Vous rencontrerez des situations où les choses ne sont pas claires. Theo a partagé l'histoire de la vidéo virale dans lequel une femme noire de Los Angeles est physiquement attaquée par des partisans de Trump l'appelant le n-mot. Dans la vidéo, un homme est vu avec ses bras autour de la femme au milieu de la foule violente et moqueuse. Dans les rapports initiaux, l'homme a été décrit comme faisant partie de la foule et faisant du mal à la femme. Des séquences vidéo semblaient le montrer la mettant sur le chemin du gaz poivré, par exemple. Ensuite, la police a déclaré que l'homme essayait en fait de protéger la femme et qu'elle avait confirmé cette version des événements, bien qu'elle ait suggéré plus tard de BuzzFeed qu'il a peut-être fini par faire autant de mal que de bien. Theo a partagé l'image de l'homme immédiatement après l'incident, puis il a vu le récit suggérant qu'il était un bon samaritain. Je me sentais horrible, dit-il.
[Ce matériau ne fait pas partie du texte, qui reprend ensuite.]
(** * Post lifecycle, scheduler and background publisher

    A shallow embedding of [modules/post_manager.py], [modules/scheduler.py],
    [background_publisher.py] and [utils/datetime_helper.py], with the
    properties of the post store, of the time distribution and of the
    publish loop stated and proved over it.

    Modelling conventions.
    - A status directory ([drafts/], [scheduled/], [published/]) is a finite
      map from post id to the record stored in [<id>.json].
    - A naive [datetime] is a day number (Python's [toordinal]) with the
      clock fields; a [timedelta] is a number of microseconds.
    - A Python float is the rational it denotes. In the scheduler, whose
      times depend on it, every float operation rounds its exact result to
      the nearest binary64 value, ties to even ([fl]), and
      [timedelta(minutes=x)] splits a float [x] the way CPython's [datetime]
      does. The publish loop, the limits and the rate limiter compare a
      number of seconds or minutes with a constant; there
      [total_seconds()] is the exact quotient.
    - Every [datetime.now()] is an explicit argument of the function that
      reads the clock.
    - A Python string is the byte string of its UTF-8 encoding; [lower] and
      the digit class of the regular expression are taken on the ASCII
      range. *)

From Stdlib Require Import ZArith QArith Qround Qabs Qpower Lia Lqa List Ascii
  String.
From Stdlib Require OrdersEx.
From stdpp Require Import base option list strings gmap fin_maps sorting.
Import ListNotations.
(** * Expense tracker: the persistence and query contract

    A shallow embedding of [data_handler.py] (class [DataHandler], the
    Store) and [expense_manager.py] (class [ExpenseManager], the Ledger),
    followed by the properties of the two components.

    Conventions of the embedding.
    - A calendar date is its day number ([Z]); the ISO text sent by the
      form and the value stored in the [date] column denote the same day.
    - An amount is an exact number ([Z], minor currency units); rounding of
      binary floating point is not represented, and [float(x)] is the
      identity on numbers.  Nothing is stated below about the values of
      sums of amounts, which the code computes in floating point.
    - The backend is PostgreSQL, which the store names: unquoted
      identifiers of a query come back in lower case, and a sequence that
      a refused row has drawn from is not set back.
    - A Python argument that may be [None] is an [option]; truthiness
      ([not x]) is written out per type.
    - The database is a value of type [World]: the rows of the [expenses]
      table in storage order, the next value of the [id] sequence, and a
      schedule of backend faults.  Every interaction with the engine
      (connecting, executing, committing) consumes one entry of the
      schedule and raises when the entry is [true]; an exhausted schedule
      means a healthy backend.  [calls] is a ghost log of the [DataHandler]
      methods entered, used to state that no store call was made. *)

From Stdlib Require Import ZArith List String Ascii Bool Lia.
From Stdlib Require Import Permutation Sorted.
Import ListNotations.
Local Open Scope string_scope.
Local Open Scope list_scope.
Local Open Scope Z_scope.

(** ** Data model *)

Definition Day := Z.

(** A row of a frame with the columns [Date], [Amount], [Category],
    [Description]. *)
Record Expense := mkExpense {
  Date : Day;
  Amount : Z;
  Category : string;
  Description : string
}.

(** A row of the [expenses] table: [id, date, amount, category,
    description]; also a row of the frame with the columns [ID], [Date],
    [Amount], [Category], [Description]. *)
Record Row := mkRow {
  row_id : Z;
  row_date : Day;
  row_amount : Z;
  row_category : string;
  row_description : string
}.

(** [df[['date', 'amount', 'category', 'description']]] followed by the
    renaming of the four columns. *)
Definition project (r : Row) : Expense :=
  mkExpense (row_date r) (row_amount r) (row_category r) (row_description r).

(** A frame handed to [save_data]: the labels of its columns; for the
    four expense columns, the values of its rows; and, for a frame with a
    column labelled [id] in some letter case, the values of that column,
    one per row.  Other labels carry no values here. *)
Record DataFrame := mkFrame {
  columns : list string;
  records : list Expense;
  ids : list Z
}.

Definition expected_columns : list string :=
  ["Date"; "Amount"; "Category"; "Description"].

Definition frame_of (l : list Expense) : DataFrame :=
  mkFrame expected_columns l [].

Inductive Exn :=
| BackendError
| ValueError
| TypeError
| IndexError
| KeyError
| ArgumentError.

Inductive StoreCall :=
| call_load_data
| call_save_data (df : DataFrame)
| call_add_expense (date : option Day) (amount : option Z)
    (category description : option string)
| call_delete_expense_by_id (expense_id : Z).

Record World := mkWorld {
  table : list Row;
  next_id : Z;
  faults : list bool;
  calls : list StoreCall
}.
(** * The operands of a rewritten expression *)

Module OperandFacts.
Import Opti OptiFacts AttrShapes StreamFacts.
Open Scope nat_scope.

Lemma paired_tail a l : paired (a :: l) -> paired l.
Proof. by intros [_ H]. Qed.

Lemma paired_app_r l1 l2 : paired (l1 ++ l2) -> paired l2.
Proof.
  induction l1 as [|a l1 IH]; [done|]. intros H. apply IH.
  by eapply paired_tail.
Qed.

Lemma paired_splice l1 l2 y l2' :
  paired (l1 ++ l2) -> paired (y :: l2') -> is_operand y = false ->
  paired (l1 ++ y :: l2').
Proof.
  intros H Hy Hop. induction l1 as [|a l1 IH]; [exact Hy|].
  change (paired (a :: (l1 ++ l2))) in H.
  change (paired (a :: (l1 ++ y :: l2'))).
  destruct H as [Ha H]. split; [|by apply IH].
  destruct l1 as [|b l1]; [by intros _|exact Ha].
Qed.

Lemma paired_app l1 l2 : paired l1 -> paired l2 -> paired (l1 ++ l2).
Proof.
  intros H1 H2. induction l1 as [|a l1 IH]; [exact H2|].
  change (paired (a :: (l1 ++ l2))).
  destruct H1 as [Ha H1]. split; [|by apply IH].
  destruct l1 as [|b l1]; [|exact Ha]. simpl in *.
  destruct l2 as [|c l2]; [done|]. intros Hp. congruence.
Qed.

Lemma paired_adjacent l1 a b l2 :
  paired (l1 ++ a :: b :: l2) -> is_projection a = true -> is_operand b = false.
Proof.
  intros H. apply paired_app_r in H. by destruct H as [H _].
Qed.

Lemma projection_not_operand a : is_projection a = true -> is_operand a = false.
Proof.
  unfold is_projection, is_operand. destruct (type a); try done.
  by rewrite andb_false_r.
Qed.

Lemma operand_not_projection a :
  is_operand_or_attribs a = true -> is_projection a = false.
Proof.
  unfold is_projection, is_operand_or_attribs.
  destruct (type a); try done; by rewrite andb_false_r.
Qed.

Lemma argument_not_projection a : is_argument a = true -> is_projection a = false.
Proof.
  unfold is_projection, is_argument.
  destruct (type a); try done; by rewrite andb_false_r.
Qed.

Lemma argument_not_operand a : is_argument a = true -> is_operand a = false.
Proof. unfold is_operand, is_argument. by destruct (type a). Qed.

Lemma operator_not_operand a : type a = TYPE_OPERATOR -> is_operand a = false.
Proof. unfold is_operand. by intros ->. Qed.
(** X7: for a monitor that has only been written by health checks,
    [get_summary] never raises, its three level counts add up to the number
    of nodes that have a current status, and the health percentage is "N/A"
    when no node has one. *)
Theorem health_summary_counts (checks : list (Sim.World * string * string)) :
  let hm := fold_left (fun hm c => fst (Runner.check_pc (fst (fst c)) (snd (fst c))
                                          (snd c) hm))
                      checks Runner.new_monitor in
  exists s, Runner.get_summary hm = Some s /\
    Runner.hs_total s = length (Runner.statuses hm) /\
    (Runner.hs_ok s + Runner.hs_warn s + Runner.hs_error s = Runner.hs_total s)%nat /\
    Runner.hs_alerts s = length (Runner.alerts hm) /\
    (Runner.hs_total s = 0%nat -> Runner.hs_health_pct s = "N/A").
Proof.
  intros hm.
  assert (Forall (fun s => Runner.status s = "OK" \/ Runner.status s = "WARN" \/
                           Runner.status s = "ERROR")
                 (PyDict.values (Runner.statuses hm))) as Hlev.
  { subst hm.
    assert (Forall (fun s => Runner.status s = "OK" \/ Runner.status s = "WARN" \/
                             Runner.status s = "ERROR")
                   (PyDict.values (Runner.statuses Runner.new_monitor))) as H0
        by constructor.
    revert H0. generalize Runner.new_monitor.
    induction checks as [|c checks IH]; intros hm0 H0; simpl; [done|].
    apply IH. by apply check_pc_statuses_leveled. }
  apply levels_partition in Hlev. unfold PyDict.values in Hlev. rewrite length_map in Hlev.
  unfold Runner.get_summary, Runner.count_level, PyDict.len, PyDict.values.
  destruct (Runner.statuses hm) as [|kv rest] eqn:Hst.
  - eexists. split; [reflexivity|]. simpl. done.
  - unfold Py.int_truediv.
    destruct (Z.of_nat (length (kv :: rest)) =? 0) eqn:E;
      [apply Z.eqb_eq in E; simpl in E; lia|].
    eexists. split; [reflexivity|]. cbn [Runner.hs_total Runner.hs_ok Runner.hs_warn
      Runner.hs_error Runner.hs_alerts Runner.hs_health_pct].
    split; [done|]. split; [exact Hlev|]. split; [done|]. simpl. lia.
Qed.

Lemma health_summary_counts_witness :
  exists s, Runner.get_summary Runner.new_monitor = Some s /\
    Runner.hs_health_pct s = "N/A".
Proof.
  destruct (health_summary_counts []) as (s & Hs & Ht & _ & _ & Hna).
  exists s. split; [exact Hs|]. apply Hna. rewrite Ht. reflexivity.
Defined.

(** ** Product findings at the edges *)

Section FindingEdgeFacts.
Import Runner.

Lemma of_rows_nil {V : Type} (key : V -> string) : PyDict.of_rows key [] = [].
Proof. done. Qed.

(** Each key contributes at most one element, carrying that key. *)
Lemma flat_map_keys_NoDup {V B : Type} (f : string * V -> list B) (g : B -> string)
    (d : list (string * V)) :
  NoDup (PyDict.keys d) ->
  (forall x, In x d -> f x = [] \/ exists y, f x = [y] /\ g y = fst x) ->
  NoDup (map g (flat_map f d)) /\
  (forall k, In k (map g (flat_map f d)) -> In k (PyDict.keys d)) /\
  (length (flat_map f d) <= length d)%nat.
Proof.
  unfold PyDict.keys. induction d as [|x d IH]; intros Hnd Hf; simpl.
  - split; [constructor|]. split; [done|lia].
  - apply NoDup_cons in Hnd as [Hx Hnd].
    destruct IH as (IH1 & IH2 & IH3); [done|intros; apply Hf; by right|].
    destruct (Hf x) as [->|(y & -> & Hy)]; [by left| |]; simpl.
    + split; [done|]. split; [auto|lia].
    + split.
      * constructor; [|done]. rewrite Hy. intros Hin. apply Hx.
        apply list_elem_of_In, IH2. by apply list_elem_of_In.
      * split; [|lia]. intros k [<-|Hk]; [by left|right; auto].
Qed.

End FindingEdgeFacts.

(** X8: when the master's products cannot be read (its dataset file is
    missing, the statement fails or the table is empty), the product pass
    reports no inconsistency at all, whatever the satellites hold. *)
Theorem master_unavailable_no_findings (w : Sim.World) (now : string)
    (v : Runner.SyncValidator) :
  Runner.db_query w "PC-PDV-01" Sim.products_by_id = [] ->
  snd (Runner.validate_products w now v) = [] /\
  Runner.inconsistencies (fst (Runner.validate_products w now v)) = [].
Proof.
  intros Hm. simpl. rewrite product_issues_flat. unfold Runner.product_dict.
  rewrite Hm. simpl. done.
Qed.

Lemma master_unavailable_no_findings_witness :
  snd (Runner.validate_products Fixture.no_employees "t1" Runner.new_validator) = [].
Proof.
  by destruct (master_unavailable_no_findings Fixture.no_employees "t1"
                 Runner.new_validator eq_refl).
Defined.

(** X9: a satellite of the roster whose products cannot be read is
    reported as missing every product of the master, one MISSING_PRODUCT
    per product in the master's order, and no PRICE_MISMATCH. *)
Theorem satellite_unavailable_all_missing (w : Sim.World) (peer : string) :
  In peer (map Sim.pc_id Sim.PC_CONFIG) -> peer <> "PC-PDV-01" ->
  Runner.db_query w peer Sim.products_by_id = [] ->
  List.filter (fun i => String.eqb (Runner.issue_pc i) peer) (Runner.product_issues w)
  = map (fun kv => Runner.MISSING_PRODUCT peer (fst kv)
                     ("Product " +:+ Sim.name (snd kv) +:+ " missing on " +:+ peer))
        (Runner.product_dict w "PC-PDV-01").
Proof.
  intros Hpeer Hne Hl. apply in_map_iff in Hpeer as (cfg & <- & Hcfg).
  rewrite product_issues_flat.
  rewrite (filter_findings w _ cfg); [|apply roster_ids_distinct|done].
  apply String.eqb_neq in Hne. rewrite Hne.
  assert (Runner.product_dict w (Sim.pc_id cfg) = []) as ->
      by (unfold Runner.product_dict; by rewrite Hl).
  generalize (Runner.product_dict w "PC-PDV-01"). intros md.
  assert (Runner.price_mismatches (Sim.pc_id cfg) md [] = []) as ->
      by (apply flat_map_none; by intros [pid m] _).
  rewrite app_nil_r. unfold Runner.missing_products.
  induction md as [|[pid m] md IH]; [done|]. simpl. f_equal. exact IH.
Qed.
Theo souligne que l'homme a également été enregistré en utilisant un langage xénophobe et raciste, mais cela m'a fait faire une petite pause et réfléchir à ce que je fais qui pourrait avoir un impact sur les gens, dit-il. C'est une ligne floue. Cela ne fait pas de mal de le répéter à nouveau : ne partagez pas de noms en ligne.
Votre sécurité peut être en danger. Theo dit qu'il a reçu des menaces de mort et qu'il ne s'est pas senti en sécurité la semaine dernière, regardant constamment par-dessus son épaule s'il sortait. Bevensee a reçu plusieurs menaces de mort. De nombreux militants numériques ont des téléphones portables et des ordinateurs de secours, et travaillent loin de leur famille pour les protéger.
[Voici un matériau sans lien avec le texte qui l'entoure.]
(** * War Room Academy: the rate-limited proxy worker (worker.js)

    A shallow embedding of the worker's request handler [fetch], its
    fixed-window rate limiter [checkRateLimit] and the CORS helpers, and
    the properties of the specification proved against them.

    The handler is asynchronous but awaits every call in sequence, so it
    is modelled as a state-and-exception monad over a [World]: the state
    of the bound KV namespace, the clock, the behaviour of the upstream
    API, and a chronological trace of the calls the handler makes to the
    outside (KV reads and writes, the upstream call, console output). *)

From Stdlib Require Import ZArith String Ascii List Bool Lia QArith.
From stdpp Require Import gmap strings pretty.

Import ListNotations.
Set Warnings "-register-all".
Local Open Scope Z_scope.
Local Open Scope string_scope.

(** ** Worker configuration (worker.js, lines 7-15) *)

Definition ANTHROPIC_API_URL : string := "https://api.anthropic.com/v1/messages".
Definition ANTHROPIC_VERSION : string := "2023-06-01".
Definition MODEL : string := "claude-3-haiku-20240307".
Definition MAX_TOKENS : Z := 500.
Definition TEMPERATURE : Q := (7 # 10)%Q.

Definition RATE_LIMIT_REQUESTS : Z := 50.
Definition RATE_LIMIT_WINDOW : Z := 3600.

(** ** JavaScript values

    The values [JSON.parse] produces, plus [undefined] (the result of
    reading a property that is not there).  Numbers are integers: the
    worker tests numbers for truthiness and with [typeof], where a
    fraction behaves as any non-zero integer, and prints a number only
    when the text field of a content block is one.  An object keeps its
    properties in source order; the last binding of a key is the one
    [JSON.parse] keeps. *)

Inductive JSValue : Type :=
| JUndefined
| JNull
| JBool (b : bool)
| JNum (n : Z)
| JStr (s : string)
| JArr (items : list JSValue)
| JObj (props : list (string * JSValue)).

(** Exceptions and the outcome of an operation that may throw. *)

Inductive Exn : Type :=
| TypeError
| SyntaxError
| StoreError
| NetworkError.

Inductive Outcome (A : Type) : Type :=
| Returned (a : A)
| Thrown (e : Exn).
Arguments Returned {A} a.
Arguments Thrown {A} e.

Definition threw {A : Type} (o : Outcome A) : bool :=
  match o with Returned _ => false | Thrown _ => true end.

(** Sequencing in pure code that may throw (property reads and
    conversions inside array callbacks). *)
Definition obind {A B : Type} (o : Outcome A) (k : A -> Outcome B) : Outcome B :=
  match o with Returned a => k a | Thrown e => Thrown e end.

(** [!!v] of JavaScript. *)
Definition truthy (v : JSValue) : bool :=
  match v with
  | JUndefined | JNull => false
  | JBool b => b
  | JNum n => negb (Z.eqb n 0)
  | JStr s => negb (String.eqb s EmptyString)
  | JArr _ | JObj _ => true
  end.

(** [typeof v === 'string'] *)
Definition is_string (v : JSValue) : bool :=
  match v with JStr _ => true | _ => false end.

(** [v === 'text'] and the like: strict equality with a string literal. *)
Definition strict_eq_str (v : JSValue) (lit : string) : bool :=
  match v with JStr s => String.eqb s lit | _ => false end.

Fixpoint assoc_last (k : string) (props : list (string * JSValue))
  : option JSValue :=
  match props with
  | [] => None
  | (k', v) :: rest =>
      match assoc_last k rest with
      | Some v' => Some v'
      | None => if String.eqb k k' then Some v else None
      end
  end.

(** [v.k] for the property names the worker reads ([prompt], [message],
    [system], [content], [type], [text]): none of them is inherited from
    a prototype, so a primitive or an array yields [undefined], and
    [null] and [undefined] throw a TypeError. *)
Definition get_prop (v : JSValue) (k : string) : Outcome JSValue :=
  match v with
  | JUndefined | JNull => Thrown TypeError
  | JObj props =>
      Returned (match assoc_last k props with Some x => x | None => JUndefined end)
  | _ => Returned JUndefined
  end.

(** [a || b], with [b] already evaluated (used where [b] cannot throw). *)
Definition js_or (a b : JSValue) : JSValue := if truthy a then a else b.

(** ** Conversion to a string

    [Number::toString] on a number whose value is an integer.  The
    number is a double: [double_of n] is the double nearest to the
    integer [n] (ties to the even significand), which is the number the
    JSON literal [n] parses to, and [n] itself when a double holds it.
    The digits printed are the shortest decimal that rounds to that
    double, the nearest one when several do; they are followed by zeros
    up to 21 digits and written with an exponent beyond.  From
    [2 ^ 1024] on the number is [Infinity]. *)
Definition double_of (n : Z) : Z :=
  if (n <? 2 ^ 53)%Z then n
  else
    let q := (Z.log2 n - 52)%Z in
    let m := (n / 2 ^ q)%Z in
    let r := (n mod 2 ^ q)%Z in
    let up := ((2 * r >? 2 ^ q)%Z || (Z.eqb (2 * r) (2 ^ q) && Z.odd m))%bool in
    ((if up then m + 1 else m) * 2 ^ q)%Z.

(** The shortest decimal that rounds to the double [x], sought among the
    multiples of [10 ^ j], [10 ^ (j - 1)], ..., 1 next to [x]. *)
Fixpoint shortest_decimal (j : nat) (x : Z) : Z :=
  match j with
  | O => x
  | Datatypes.S j' =>
      let scale := (10 ^ Z.of_nat j)%Z in
      let below := (x / scale * scale)%Z in
      let above := (below + scale)%Z in
      let ok_below := ((0 <? below)%Z && Z.eqb (double_of below) x)%bool in
      let ok_above := Z.eqb (double_of above) x in
      if (ok_below && ok_above)%bool then
        if (x - below <? above - x)%Z then below
        else if (above - x <? x - below)%Z then above
        else if Z.even (below / scale) then below else above
      else if ok_below then below
      else if ok_above then above
      else shortest_decimal j' x
  end.

Fixpoint strip_zeros (fuel : nat) (v : Z) : Z :=
  match fuel with
  | O => v
  | Datatypes.S fuel' =>
      if ((0 <? v)%Z && Z.eqb (v mod 10) 0)%bool
      then strip_zeros fuel' (v / 10) else v
  end.

(** [d.ddde+x]: the digits without their trailing zeros, the point after
    the first of them when there are several, and the exponent. *)
Definition exponent_form (v : Z) : string :=
  let n := String.length (pretty v) in
  let e := "e+" +:+ pretty (Z.of_nat n - 1)%Z in
  match pretty (strip_zeros n v) with
  | EmptyString => EmptyString
  | String d EmptyString => String d e
  | String d rest => String d ("." +:+ rest +:+ e)
  end.

Definition Number_toString (n : Z) : string :=
  let x := double_of (Z.abs n) in
  let sign := if (n <? 0)%Z then "-" else EmptyString in
  if Z.eqb x 0 then "0"
  else if (2 ^ 1024 <=? x)%Z then sign +:+ "Infinity"
  else
    let v := shortest_decimal (String.length (pretty x)) x in
    sign +:+ (if (v <? 10 ^ 21)%Z then pretty v else exponent_form v).

(** ToString.  An object is printed by the [toString] method it
    inherits, unless it has a property of that name of its own: a value
    read from JSON is never a function, so the conversion then finds no
    method that yields a primitive and throws a TypeError.  An array is
    printed by [join] with a comma. *)
Fixpoint ToString (v : JSValue) : Outcome string :=
  match v with
  | JUndefined => Returned "undefined"
  | JNull => Returned "null"
  | JBool true => Returned "true"
  | JBool false => Returned "false"
  | JNum n => Returned (Number_toString n)
  | JStr s => Returned s
  | JArr items =>
      (fix go (l : list JSValue) : Outcome string :=
         match l with
         | [] => Returned EmptyString
         | [x] =>
             match x with
             | JUndefined | JNull => Returned EmptyString
             | _ => ToString x
             end
         | x :: rest =>
             obind (match x with
                    | JUndefined | JNull => Returned EmptyString
                    | _ => ToString x
                    end) (fun a =>
             obind (go rest) (fun b =>
             Returned (a +:+ "," +:+ b)))
         end) items
  | JObj props =>
      match assoc_last "toString" props with
      | Some _ => Thrown TypeError
      | None => Returned "[object Object]"
      end
  end.

(** [Array.prototype.join]: [null] and [undefined] elements print as the
    empty string, every other element through ToString, in order; the
    first conversion that throws ends the call. *)
Definition join_with (sep : string) (elt : JSValue -> Outcome string)
  : list JSValue -> Outcome string :=
  fix go (l : list JSValue) : Outcome string :=
    match l with
    | [] => Returned EmptyString
    | [x] => elt x
    | x :: rest =>
        obind (elt x) (fun a =>
        obind (go rest) (fun b =>
        Returned (a +:+ sep +:+ b)))
    end.

Definition join_elt (v : JSValue) : Outcome string :=
  match v with JUndefined | JNull => Returned EmptyString | _ => ToString v end.

Definition array_join (sep : string) (l : list JSValue) : Outcome string :=
  join_with sep join_elt l.

Definition LF : string := String "010"%char EmptyString.

(** ** HTTP data *)

Inductive Body : Type :=
| NoBody                      (* new Response(null, ...) *)
| TextBody (text : string)    (* new Response('...', ...) *)
| JsonBody (v : JSValue).     (* new Response(JSON.stringify(v), ...) *)

Record Response : Type := mkResponse {
  status : Z;
  headers : list (string * string);
  body : Body
}.

(** An incoming request.  [req_json] is the result of [request.json()]:
    [None] when the body is not JSON and the call throws. *)
Record Request : Type := mkRequest {
  method : string;
  req_headers : list (string * string);
  req_json : option JSValue
}.

Definition ascii_lower (c : ascii) : ascii :=
  let n := N_of_ascii c in
  if ((65 <=? n)%N && (n <=? 90)%N)%bool then ascii_of_N (n + 32) else c.

Fixpoint string_lower (s : string) : string :=
  match s with
  | EmptyString => EmptyString
  | String c rest => String (ascii_lower c) (string_lower rest)
  end.

Definition header_values (hs : list (string * string)) (name : string)
  : list string :=
  map snd (List.filter (fun h => String.eqb (string_lower (fst h)) (string_lower name)) hs).

(** [headers.get(name)]: case-insensitive; [null] when the header is
    absent, the values joined by a comma and a space otherwise. *)
Definition Headers_get (hs : list (string * string)) (name : string)
  : option string :=
  match header_values hs name with
  | [] => None
  | vs => Some (String.concat ", " vs)
  end.

(** The outbound request to the upstream API.  Its body is the object
    literal of worker.js lines 81-92 before [JSON.stringify]. *)
Record Message : Type := mkMessage {
  role : string;
  content : JSValue
}.

Record UpstreamBody : Type := mkUpstreamBody {
  ub_model : string;
  ub_max_tokens : Z;
  ub_temperature : Q;
  ub_system : JSValue;
  ub_messages : list Message
}.

Record UpstreamRequest : Type := mkUpstreamRequest {
  up_url : string;
  up_method : string;
  up_headers : list (string * string);
  up_body : UpstreamBody
}.

(** The upstream response: its status, the result of reading its body as
    text ([None] when the body cannot be read and [text()] throws), and
    the result of parsing that body as JSON ([None] when [json()]
    throws). *)
Record UpstreamResponse : Type := mkUpstreamResponse {
  up_status : Z;
  up_text : option string;
  up_json : option JSValue
}.

(** [response.ok]: the status is in the range 200-299. *)
Definition ok (r : UpstreamResponse) : bool :=
  ((200 <=? up_status r)%Z && (up_status r <=? 299)%Z)%bool.

(** ** The quota store *)

Record RateLimitRecord : Type := mkRecord {
  count : Z;
  resetAt : Z
}.

(** A bound KV namespace over a store state [S].  Both calls receive the
    clock (milliseconds) at which they are issued; either may throw.
    [kv_get] is [get(key, { type: 'json' })] and yields [None] for a
    missing or expired key; [kv_put] is
    [put(key, JSON.stringify(value), { expirationTtl: ttl })]. *)
Record KVNamespace (S : Type) : Type := mkKV {
  kv_get : string -> Z -> S -> Outcome (option RateLimitRecord);
  kv_put : string -> RateLimitRecord -> Z -> Z -> S -> Outcome S
}.
Arguments kv_get {S} _ _ _ _.
Arguments kv_put {S} _ _ _ _ _ _.

Record Env (S : Type) : Type := mkEnv {
  RATE_LIMIT : option (KVNamespace S);
  ANTHROPIC_API_KEY : option string
}.
Arguments RATE_LIMIT {S} _.
Arguments ANTHROPIC_API_KEY {S} _.

(** ** The world and the trace of calls *)

Inductive ConsoleLevel : Type := LogLevel | WarnLevel | ErrorLevel.

Inductive Event : Type :=
| EvKvGet (key : string) (failed : bool)
| EvKvPut (key : string) (value : RateLimitRecord) (ttl : Z) (failed : bool)
| EvUpstream (req : UpstreamRequest)
| EvConsole (level : ConsoleLevel) (msg : string).

Record World (S : Type) : Type := mkWorld {
  w_store : S;
  w_clock : Z;
  w_upstream : UpstreamRequest -> Outcome UpstreamResponse;
  w_trace : list Event
}.
Arguments w_store {S} _.
Arguments w_clock {S} _.
Arguments w_upstream {S} _.
Arguments w_trace {S} _.
Arguments mkWorld {S} _ _ _ _.

Definition emit {S : Type} (e : Event) (w : World S) : World S :=
  mkWorld (w_store w) (w_clock w) (w_upstream w) (w_trace w ++ [e]).

Definition set_store {S : Type} (s : S) (w : World S) : World S :=
  mkWorld s (w_clock w) (w_upstream w) (w_trace w).

Definition is_kv_event (e : Event) : bool :=
  match e with EvKvGet _ _ | EvKvPut _ _ _ _ => true | _ => false end.

Definition is_kv_put (e : Event) : bool :=
  match e with EvKvPut _ _ _ _ => true | _ => false end.

Definition is_upstream (e : Event) : bool :=
  match e with EvUpstream _ => true | _ => false end.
Gardez votre santé mentale à l'esprit. Ce travail peut impliquer de visionner des images violentes. Theo dit qu'il a été aux prises avec des migraines, des problèmes de sommeil, de la paranoïa et la détresse qui accompagne le fait d'essayer de suivre son travail quotidien tout en gérant ses comptes Instagram et son compte Twitter sœur, @OutTerrorists . Je ne suis qu'une seule personne, et je dois gérer les DM et tout tenir à jour, dit-il, notant qu'il met également à jour les messages avec des identifications vérifiées du FBI, passe en revue les commentaires et transmet lui-même les informations au FBI. Prenez le temps de traiter et réalisez qu'il n'y a rien de mal à se sentir contrarié. C'est une chose d'utiliser cela comme motivation pour réparer les torts du monde, mais presque tous les experts et activistes m'ont dit qu'il était important d'avoir un moyen de gérer les images dérangeantes.
Partagez vos informations avec les forces de l'ordre, si cela est approprié. Bevensee et Aliapoulios ont déclaré que le mouvement d'activisme numérique était une réponse directe au manque perçu d'action officielle. De nombreux militants se méfient fortement des forces de l'ordre américaines, soulignant la différence entre la façon dont les émeutiers du Capitole et les manifestants de Black Lives Matter ont été traités. Mais dans le cas de l'insurrection, qui porte des accusations fédérales, les experts et les militants s'accordent à dire que la bonne chose à faire est de porter l'information aux autorités.